The problem:
Your task is to copy the lines of the data below from the line holding "Module BcSeries." through the line holding "Proof. induction m", inclusive, exactly and with nothing added.
.....
(* ===== verification/BcRun.v ===== *)
(** * Running programs of bc

    What a run does: the text of a program runs the statements it prints,
    more fuel never changes a result, the registers stay in their ranges, a
    call restores the bindings it hides, and programs compute what they are
    written to compute. *)

From Stdlib Require Import ZArith Lia String QArith.
From stdpp Require Import base tactics list numbers strings gmap.
From S2P Require Import Prelude BcNumber BcLex BcParse BcInterp BcSyntax BcTotal.
Import BcLex BcParse BcInterp BcSyntax.

Open Scope Z_scope.
Open Scope go_scope.

Module BcRun.

Section Run.
Context (math : library).

(** What the top level makes of the outcome of a list of statements. *)
Definition toplevel (r : res result) : res unit :=
  match r with
  | Done r b =>
      match rflow r with
      | flowNone => Done tt b
      | flowQuit => Err EOF b
      | flowBreak | flowReturn => Err OutsideContext b
      end
  | Err e b => Err e b
  | Crash => Crash
  | NoFuel => NoFuel
  end.

(** One statement at the top level. *)
Lemma execute_statement n x t s t' b :
  kind x ∉ [tNL; tEOF; tError] -> statement n (x :: t) = ok s (sep :: t') -> skipNL t' = ok tt t' ->
  execute_loop math (S n) (x :: t) b =
  match run math n s b with
  | Done r b' => match rflow r with flowNone => execute_loop math n t' b' | _ => toplevel (Done r b') end
  | Err e b' => Err e b'
  | Crash => Crash
  | NoFuel => NoFuel
  end.
Proof.
  intros Hx Hs Hn. none_of Hx. cbn [execute_loop]. change (index (x :: t) 0) with (Ret x). cbn [bind lift BcInterp.andthen].
  unfold is_kind. rewrite !bool_decide_eq_false_2 by tauto. rewrite Hs. cbn [ok lift BcInterp.andthen].
  destruct (run math n s b) as [r b'| | |]; [|done..]. cbn [BcInterp.andthen toplevel]. destruct (rflow r); [|done..].
  change (index (sep :: t') 0) with (Ret sep). cbn [bind lift BcInterp.andthen kind sep]. rewrite bool_decide_eq_true_2 by done.
  cbn [negb andb]. rewrite skipNL_sep, Hn. done.
Qed.

Lemma exec_cons n s ss b :
  exec math (S n) (s :: ss) b =
  match run math n s b with
  | Done r b' => match rflow r with flowNone => exec math n ss b' | _ => Done r b' end
  | Err e b' => Err e b'
  | Crash => Crash
  | NoFuel => NoFuel
  end.
Proof. change (exec math (S n) (s :: ss) b) with (BcInterp.andthen (run math n s b) (fun r b => match rflow r with flowNone => exec math n ss b | _ => Done r b end)). by destruct (run math n s b). Qed.
(* ===== verification/BcSeries.v ===== *)
(** * The series of the math library of bc

    What [s], [c], [a], [e] and [l] of [BcMath] compute when every operation of
    the floating-point numbers rounds its exact result to the precision. The
    loops add up the terms of the Taylor series of sine, cosine, arc tangent,
    exponential function and area tangent, with an error bounded by the number
    of roundings, and the functions around them reduce the argument by the
    identities of these functions ([mathCall_series]). *)

From Stdlib Require Import ZArith Lia String QArith Qabs Qpower Lqa.
From stdpp Require Import base tactics list numbers strings.
From S2P Require Import Prelude BcNumber BcParse BcInterp BcMath.
Import BcParse BcInterp BcMath.

Open Scope Z_scope.
Open Scope go_scope.

Module BcSeries.
Open Scope Q_scope.

(** ** Powers *)

Fixpoint qpow (x : Q) (n : nat) : Q := match n with O => 1 | S m => x * qpow x m end.

#[export] Instance qpow_proper : Proper (Qeq ==> eq ==> Qeq) qpow.
Proof. intros x y E n ? <-. induction n as [|n IH]; cbn [qpow]; [done|]. by rewrite IH, E. Qed.

Lemma qpow_add x m n : qpow x (m + n) == qpow x m * qpow x n.
Proof. induction m as [|m IH]; cbn [qpow Nat.add]; [ring|]. rewrite IH. ring. Qed.

Lemma qpow_pos x n : 0 < x -> 0 < qpow x n.
Proof. intros Hx. induction n as [|n IH]; cbn [qpow]; [lra|nra]. Qed.

Lemma qpow_nonneg x n : 0 <= x -> 0 <= qpow x n.
Proof. intros Hx. induction n as [|n IH]; cbn [qpow]; [lra|nra]. Qed.

Lemma qpow_ge1 x n : 1 <= x -> 1 <= qpow x n.
Proof. intros Hx. induction n as [|n IH]; cbn [qpow]; [lra|nra]. Qed.

Lemma qpow_mono x m n : 1 <= x -> (m <= n)%nat -> qpow x m <= qpow x n.
Proof.
  intros Hx Hn. replace n with (m + (n - m))%nat by lia. rewrite qpow_add.
  pose proof (qpow_ge1 x (n - m) Hx). pose proof (qpow_ge1 x m Hx). nra.
Qed.

Lemma Qmult_pos_iff a b : 0 < a -> 0 < a * b -> 0 < b.
Proof. intros. nra. Qed.

Lemma Qabs_between a b : - b <= a -> a <= b -> Qabs a <= b.
Proof. intros. by apply Qabs_Qle_condition. Qed.

Lemma Qabs_bounds a b : Qabs a <= b -> - b <= a <= b.
Proof. apply Qabs_Qle_condition. Qed.

(** ** Roundings *)

Section Precision.
Context (p : Z) (Hp : (8 <= p)%Z).

(** The largest relative error of a result rounded to [p] bits. *)
Definition roundoff : Q := / inject_Z (2 ^ p).

Definition rounded (y x : Q) : Prop := Qabs (y - x) <= roundoff * Qabs x.

#[export] Instance rounded_proper : Proper (Qeq ==> Qeq ==> iff) rounded.
Proof using Type. intros y y' Ey x x' Ex. unfold rounded. by rewrite Ey, Ex. Qed.

(** The factor by which one rounding changes a number at most, up or down. *)
Definition grow : Q := / (1 - roundoff).

Lemma roundoff_range : 0 < roundoff <= 1 # 256.
Proof using Hp.
  unfold roundoff. assert (256 <= 2 ^ p)%Z as H by (change 256%Z with (2 ^ 8)%Z; by apply Z.pow_le_mono_r).
  assert (256 <= inject_Z (2 ^ p)) as H' by (change 256 with (inject_Z 256); by rewrite <- Zle_Qle).
  split; [apply Qinv_lt_0_compat; lra|]. apply Qle_shift_inv_r; lra.
Qed.

Lemma grow_spec : grow * (1 - roundoff) == 1.
Proof using Hp. unfold grow. pose proof roundoff_range. rewrite Qmult_comm, Qmult_inv_r; lra. Qed.

Lemma grow_range : 1 <= grow <= 256 # 255.
Proof using Hp. pose proof roundoff_range. pose proof grow_spec. split; nra. Qed.

(** [y] is [x] after at most [n] roundings. *)
Definition near (n : nat) (y x : Q) : Prop := exists t, y == x * t /\ 1 <= t * qpow grow n /\ t <= qpow grow n.

#[export] Instance near_proper n : Proper (Qeq ==> Qeq ==> iff) (near n).
Proof using Type.
  intros y y' Ey x x' Ex. unfold near. split; intros (t & E & H); exists t; [rewrite <- Ey, <- Ex|rewrite Ey, Ex]; done.
Qed.

Lemma grow_pos n : 0 < qpow grow n.
Proof using Hp. apply qpow_pos. pose proof grow_range. lra. Qed.

Lemma factor_pos n t : 1 <= t * qpow grow n -> 0 < t.
Proof using Hp. intros H. pose proof (grow_pos n). nra. Qed.

Lemma near_refl x : near 0 x x.
Proof using Type. exists 1. cbn [qpow]. split_and!; [ring|lra|lra]. Qed.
.....
Reply:
Module BcSeries.
Open Scope Q_scope.

(** ** Powers *)

Fixpoint qpow (x : Q) (n : nat) : Q := match n with O => 1 | S m => x * qpow x m end.

#[export] Instance qpow_proper : Proper (Qeq ==> eq ==> Qeq) qpow.
Proof. intros x y E n ? <-. induction n as [|n IH]; cbn [qpow]; [done|]. by rewrite IH, E. Qed.

Lemma qpow_add x m n : qpow x (m + n) == qpow x m * qpow x n.
Proof. induction m as [|m IH]; cbn [qpow Nat.add]; [ring|]. rewrite IH. ring. Qed.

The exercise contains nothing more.